::: The records

(* ===== verification/EventInv.v ===== *)
(** * Events: the invariant of a slot

    What the threads that share a slot hold: references, sides, the duty to
    report.  Each is a number per thread, summed over all threads. *)

From stdpp Require Import base numbers list relations.
From Stdlib Require Import ZArith Lia.
From S2P Require Import Prelude.
From S2P Require Import Event.

#[local] Open Scope Z_scope.

(** ** The bits of the state word *)
Definition ready (s : side) (st : Z) : bool := Z.testbit st (ntt_event_side_shift s).
Definition busy (s : side) (st : Z) : bool := Z.testbit st (ntt_event_side_shift s + 1).
Definition closed (st : Z) : bool := Z.testbit st 4.

(** A decidable fact about the 32 possible states holds for each of them. *)
Lemma states_all (f : Z -> bool) st : forallb f (seqZ 0 32) = true -> 0 <= st < 32 -> f st = true.
Proof.
  intros Hall Hst. rewrite forallb_forall in Hall. apply Hall, list_elem_of_In, elem_of_seqZ. lia.
Qed.

Definition other (s : side) : side := match s with Readable => Writable | Writable => Readable end.

Definition in_range (st : Z) : bool := (0 <=? st) && (st <? 32).

(** [st'] is [st] as far as the other side goes. *)
Definition same_other (s : side) (st st' : Z) : bool :=
  eqb (ready (other s) st') (ready (other s) st) && eqb (busy (other s) st') (busy (other s) st).

Lemma claim_bits s st :
  0 <= st < 32 ->
  match ntt_event_claim_side st s with
  | None => ready s st = true -> closed st = false -> busy s st = true
  | Some st' => 0 <= st' < 32 /\ ready s st = true /\ busy s st = false /\ closed st = false /\
      ready s st' = false /\ busy s st' = true /\ closed st' = false /\
      ready (other s) st' = ready (other s) st /\ busy (other s) st' = busy (other s) st
  end.
Proof.
  intros Hst.
  pose proof (states_all (fun st => match ntt_event_claim_side st s with
    | None => negb (ready s st && negb (closed st) && negb (busy s st))
    | Some st' => in_range st' && ready s st && negb (busy s st) && negb (closed st) &&
        negb (ready s st') && busy s st' && negb (closed st') && same_other s st st'
    end) st ltac:(by destruct s) Hst) as Hf. cbn beta in Hf.
  destruct (ntt_event_claim_side st s) as [st'|].
  - unfold in_range, same_other in Hf. repeat rewrite andb_true_iff in Hf.
    rewrite !negb_true_iff, !eqb_true_iff, Z.leb_le, Z.ltb_lt in Hf. tauto.
  - destruct (ready s st), (closed st), (busy s st); done.
Qed.

Lemma leave_bits s st again st' :
  0 <= st < 32 -> ntt_event_leave_side st s = (again, st') ->
  0 <= st' < 32 /\ again = ready s st && negb (closed st) /\
  ready s st' = false /\ (busy s st' = again && busy s st) /\ closed st' = closed st /\
  ready (other s) st' = ready (other s) st /\ busy (other s) st' = busy (other s) st.
Proof.
  intros Hst Heq.
  pose proof (states_all (fun st => let '(again, st') := ntt_event_leave_side st s in
    in_range st' && eqb again (ready s st && negb (closed st)) &&
    negb (ready s st') && eqb (busy s st') (again && busy s st) && eqb (closed st') (closed st) &&
    same_other s st st') st ltac:(by destruct s) Hst) as Hf. cbn beta in Hf. rewrite Heq in Hf.
  unfold in_range, same_other in Hf. repeat rewrite andb_true_iff in Hf.
  rewrite !negb_true_iff, !eqb_true_iff, Z.leb_le, Z.ltb_lt in Hf. tauto.
Qed.

Lemma close_bits st :
  0 <= st < 32 ->
  0 <= Z.lor st NTT_EVENT_CLOSED < 32 /\ closed (Z.lor st NTT_EVENT_CLOSED) = true /\
  (Z.land st NTT_EVENT_CLOSED =? 0) = negb (closed st) /\
  forall s, ready s (Z.lor st NTT_EVENT_CLOSED) = ready s st /\
            busy s (Z.lor st NTT_EVENT_CLOSED) = busy s st.
Proof.
  intros Hst.
  pose proof (states_all (fun st => let st' := Z.lor st NTT_EVENT_CLOSED in
    in_range st' && closed st' && eqb (Z.land st NTT_EVENT_CLOSED =? 0) (negb (closed st)) &&
    same_other Readable st st' && same_other Writable st st') st ltac:(done) Hst) as Hf.
  cbn beta zeta in Hf. unfold in_range, same_other, other in Hf. repeat rewrite andb_true_iff in Hf.
  rewrite !eqb_true_iff, Z.leb_le, Z.ltb_lt in Hf.
  split_and!; try tauto. intros []; tauto.
Qed.

Lemma serial_order_elem sides s : s ∈ serial_order sides <-> has sides s = true.
Proof.
  unfold serial_order. rewrite elem_of_app.
  destruct (has sides Writable) eqn:Hw, (has sides Readable) eqn:Hr, s;
    rewrite ?Hw, ?Hr, ?list_elem_of_singleton, ?elem_of_nil; (split; [intros []|]); auto; done.
Qed.

(** Publishing a notification sets the readiness of its sides only. *)
Lemma publish_bits sides st :
  0 <= st < 32 ->
  let st' := Z.lor st (ntt_event_side_state sides NTT_EVENT_SIDE_READY) in
  0 <= st' < 32 /\ closed st' = closed st /\
  forall s, ready s st' = ready s st || has sides s /\ busy s st' = busy s st.
Proof.
  intros Hst. cbv zeta. unfold ntt_event_side_state.
  change (negb (Z.land sides NTT_INTEREST_READABLE =? 0)) with (has sides Readable).
  change (negb (Z.land sides NTT_INTEREST_WRITABLE =? 0)) with (has sides Writable).
  destruct (has sides Readable) eqn:Hr, (has sides Writable) eqn:Hw; cbv zeta;
    match goal with |- context [Z.lor st ?m] =>
      pose proof (states_all (fun st => let st' := Z.lor st m in
        in_range st' && eqb (closed st') (closed st) &&
        eqb (ready Readable st') (ready Readable st || has sides Readable) &&
        eqb (ready Writable st') (ready Writable st || has sides Writable) &&
        eqb (busy Readable st') (busy Readable st) && eqb (busy Writable st') (busy Writable st)) st
        ltac:(rewrite Hr, Hw; done) Hst) as Hf
    end;
    cbn beta zeta in Hf; unfold in_range in Hf; rewrite !andb_true_iff, !eqb_true_iff, Z.leb_le, Z.ltb_lt in Hf;
    (split_and!; try tauto); intros []; tauto.
Qed.

(** ** What a thread holds *)

(** References of the event. *)
Definition hold (t : thread) : nat :=
  match t with
  | Dispatch _ _ | Cancel _ | CancelledTask _ | Finish | Teardown
  | OpenEnter _ _ _ | OpenAdd _ _ => 0
  | PostPush _ _ _ | CloseDel _ | CloseRelease _ => 2
  | _ => 1
  end.

(** The side a thread or a queued task owns. *)
Definition owns (s : side) (t : thread) : nat :=
  match t with
  | Post s' _ _ | PostPush s' _ _ | Serve s' _ _ | ServeCall s' _ _ | ServeLeave s' _ _ | SideTask s' =>
      if decide (s' = s) then 1 else 0
  | _ => 0
  end.

(** Sides a thread is still going to deliver. *)
Definition pending (s : side) (t : thread) : nat :=
  match t with
  | Deliver _ k | Post _ _ k | PostPush _ _ k | Serve _ _ k | ServeCall _ _ k | ServeLeave _ _ k =>
      if decide (s ∈ k) then 1 else 0
  | _ => 0
  end.

(** Threads inside of the handler of a side. *)
Definition inside (s : side) (t : thread) : nat :=
  match t with
  | ServeCall s' _ _ | PlainCall s' _ _ => if decide (s' = s) then 1 else 0
  | _ => 0
  end.

(** The thread that reports the cancellation, and how far it has got. *)
Definition reporter (t : thread) : nat :=
  match t with CancelledTask _ | Finish | Teardown => 1 | _ => 0 end.

Definition stage (t : thread) : nat :=
  match t with CancelledTask Readable => 1 | Finish => 2 | _ => 0 end.

(** The thread that owes the removal from the epoll set. *)
Definition closing (t : thread) : nat := match t with CloseDel _ => 1 | _ => 0 end.

(** A thread that trusts its handle stands in the generation of the slot. *)
Definition current (sl : slot) (t : thread) : Prop :=
  match t with
  | Plain g' _ | PlainCall _ g' _ | Publish g' _ | Deliver g' _ | Post _ g' _ | PostPush _ g' _
  | Serve _ g' _ | ServeCall _ g' _ | ServeLeave _ g' _ | Close g' | CloseDel g' | CloseRelease g'
  | CancelRelease g' => g' = generation sl
  | OpenEnter g' _ _ | OpenAdd g' _ => g' < generation sl \/ (g' = generation sl /\ in_use sl = true)
  | _ => True
  end.

(** Calls that bypass the ownership of sides are for events that are not serial. *)
Definition plain_only (fl : Z) (t : thread) : Prop :=
  match t with
  | Plain _ _ | PlainCall _ _ _ => Z.land fl NTT_EVENT_SERIAL = 0
  | _ => True
  end.

(** The sides already reported when a thread is about to report or to finish. *)
Definition reported (sl : slot) (s : side) : Prop :=
  queue_of (ev sl) s <> NULL ->
  (match s with Readable => readable_cancelled | Writable => writable_cancelled end) (vtbl (ev sl)) = true ->
  Report s (generation sl) ∈ log sl.

Definition reports_done (sl : slot) (t : thread) : Prop :=
  match t with
  | CancelledTask Readable => reported sl Writable
  | Finish => reported sl Writable /\ reported sl Readable
  | _ => True
  end.

(** ** The order of what is observed *)
Definition entry_gen (x : entry) : Z :=
  match x with
  | Call _ g | Returned _ g | QueueAcquire _ g | WorkEnter g | EpollAdd g _ | EpollDel g
  | CancelReturned g | Report _ g | Given g | QueueRelease _ g | WorkLeave g => g
  end.

(** Handlers first, then the writable side, the readable side, the slot. *)
Definition rank (x : entry) : option nat :=
  match x with
  | Call _ _ | Returned _ _ => Some 0%nat
  | Report Writable _ => Some 1%nat
  | Report Readable _ => Some 2%nat
  | Given _ => Some 3%nat
  | QueueRelease Readable _ => Some 4%nat
  | QueueRelease Writable _ => Some 5%nat
  | WorkLeave _ => Some 6%nat
  | _ => None
  end.

(** [x] may come before [y]. *)
Definition may_precede (x y : entry) : Prop :=
  entry_gen x = entry_gen y -> forall r r', rank x = Some r -> rank y = Some r' ->
  (r < r')%nat \/ (r = 0%nat /\ r' = 0%nat).

Definition ordered (l : list entry) : Prop := List.ForallOrdPairs may_precede l.

Lemma ordered_app l1 l2 :
  ordered (l1 ++ l2) <-> ordered l1 /\ ordered l2 /\ forall x y, x ∈ l1 -> y ∈ l2 -> may_precede x y.
Proof.
  unfold ordered. induction l1 as [|x l1 IH]; simpl.
  - split; [|tauto]. intros Ho. split_and!; [constructor|done|by intros ? ? ?%elem_of_nil].
  - split.
    + intros Ho. inversion Ho as [|? ? Hx Hl]; subst. apply IH in Hl as (H1 & H2 & H3).
      rewrite List.Forall_forall in Hx. split_and!; [constructor| |]; [|done|done|].
      * apply List.Forall_forall. intros y Hy. apply Hx, List.in_or_app. by left.
      * intros z y [->|Hz]%elem_of_cons Hy; [|by apply H3]. apply Hx, List.in_or_app. right.
        by apply list_elem_of_In.
    + intros (H1 & H2 & H3). inversion H1 as [|? ? Hx Hl]; subst. constructor.
      * apply List.Forall_forall. intros y [Hy|Hy]%List.in_app_or.
        -- rewrite List.Forall_forall in Hx. by apply Hx.
        -- apply H3; [by left|by apply list_elem_of_In].
      * apply IH. split_and!; [done|done|]. intros z y Hz Hy. apply H3; [by right|done].
Qed.

(** The same on two positions of a log. *)
Lemma ordered_split l1 x l2 y l3 : ordered (l1 ++ x :: l2 ++ y :: l3) -> may_precede x y.
Proof.
  intros (_ & Ho & _)%ordered_app. inversion Ho as [|? ? Hx _]; subst.
  rewrite List.Forall_forall in Hx. apply Hx, List.in_or_app. right. by left.
Qed.

(** ** The invariant *)
(** Removals of the descriptor from the epoll set, per generation. *)
Definition dels (g : Z) (l : list entry) : nat := length (filter (fun x => x = EpollDel g) l).

Record slot_inv (sl : slot) (ts : list thread) : Prop := {
  i_state : 0 <= state (ev sl) < 32;
  i_refs : refs (ev sl) = Z.of_nat (total hold ts + Nat.b2n (in_use sl && negb (closed (state (ev sl)))));
  i_free : in_use sl = false -> refs (ev sl) = 0;
  i_reporter : total reporter ts = Nat.b2n (in_use sl && (refs (ev sl) =? 0));
  i_owns : forall s, total (owns s) ts = Nat.b2n (busy s (state (ev sl)));
  i_ready : forall s, ready s (state (ev sl)) = true -> closed (state (ev sl)) = false ->
    busy s (state (ev sl)) = true \/ (0 < total (pending s) ts)%nat;
  i_current : Forall (current sl) ts;
  i_plain : Forall (plain_only (flags (ev sl))) ts;
  i_done : Forall (reports_done sl) ts;
  i_log : ordered (log sl);
  i_past : forall x, x ∈ log sl -> entry_gen x <= generation sl;
  i_level : forall x, x ∈ log sl -> entry_gen x = generation sl ->
    in_use sl = true /\ forall r, rank x = Some r -> (r <= total stage ts)%nat;
  i_dels : in_use sl = true ->
    (dels (generation sl) (log sl) + total closing ts <= Nat.b2n (closed (state (ev sl))))%nat;
  i_once : forall g, (dels g (log sl) <= 1)%nat;
}.

Lemma slot_inv_perm sl ts ts' : ts ≡ₚ ts' -> slot_inv sl ts -> slot_inv sl ts'.
Proof.
  intros Hp []. split; intros; rewrite <- ?Hp; try done;
    rewrite <- ?(total_perm _ _ _ Hp); auto.
Qed.

(** ** Measures against each other *)
Lemma owns_hold s t : (owns s t <= hold t)%nat.
Proof. destruct t; simpl; repeat case_decide; lia. Qed.

Lemma closing_hold t : (closing t <= hold t)%nat.
Proof. destruct t; simpl; lia. Qed.

Lemma stage_reporter t : (stage t <= reporter t + reporter t)%nat.
Proof. destruct t as [| | | | | | | | | | | | | | | | | | |[]| | | |]; simpl; lia. Qed.

Lemma stage_total ts : total reporter ts = 0%nat -> total stage ts = 0%nat.
Proof.
  unfold total. induction ts as [|t ts IH]; cbn [sum_list_with]; [done|].
  intros Hz. pose proof (stage_reporter t). rewrite IH by lia. lia.
Qed.

(** A thread that holds a reference keeps the slot in use and nobody reports. *)
Lemma held_in_use sl ts :
  slot_inv sl ts -> (0 < total hold ts)%nat ->
  in_use sl = true /\ 0 < refs (ev sl) /\ total reporter ts = 0%nat /\ total stage ts = 0%nat.
Proof.
  intros Hinv Hh. pose proof (i_refs _ _ Hinv) as Hr. pose proof (i_free _ _ Hinv) as Hf.
  assert (0 < refs (ev sl)) by lia.
  assert (in_use sl = true) by (destruct (in_use sl); [done|specialize (Hf eq_refl); lia]).
  pose proof (i_reporter _ _ Hinv) as Hrep.
  assert ((refs (ev sl) =? 0) = false) as Hz by (apply Z.eqb_neq; lia).
  rewrite Hz, andb_false_r in Hrep. split_and!; [done|done|done|by apply stage_total].
Qed.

::::::

» Your assignment:
Transcribe, exactly as written, all lines of the entries above from the first to the one containing "Definition ready (s", and no more.

» Your solution:
(* ===== verification/EventInv.v ===== *)
(** * Events: the invariant of a slot

    What the threads that share a slot hold: references, sides, the duty to
    report.  Each is a number per thread, summed over all threads. *)

From stdpp Require Import base numbers list relations.
From Stdlib Require Import ZArith Lia.
From S2P Require Import Prelude.
From S2P Require Import Event.

#[local] Open Scope Z_scope.

(** ** The bits of the state word *)
Definition ready (s : side) (st : Z) : bool := Z.testbit st (ntt_event_side_shift s).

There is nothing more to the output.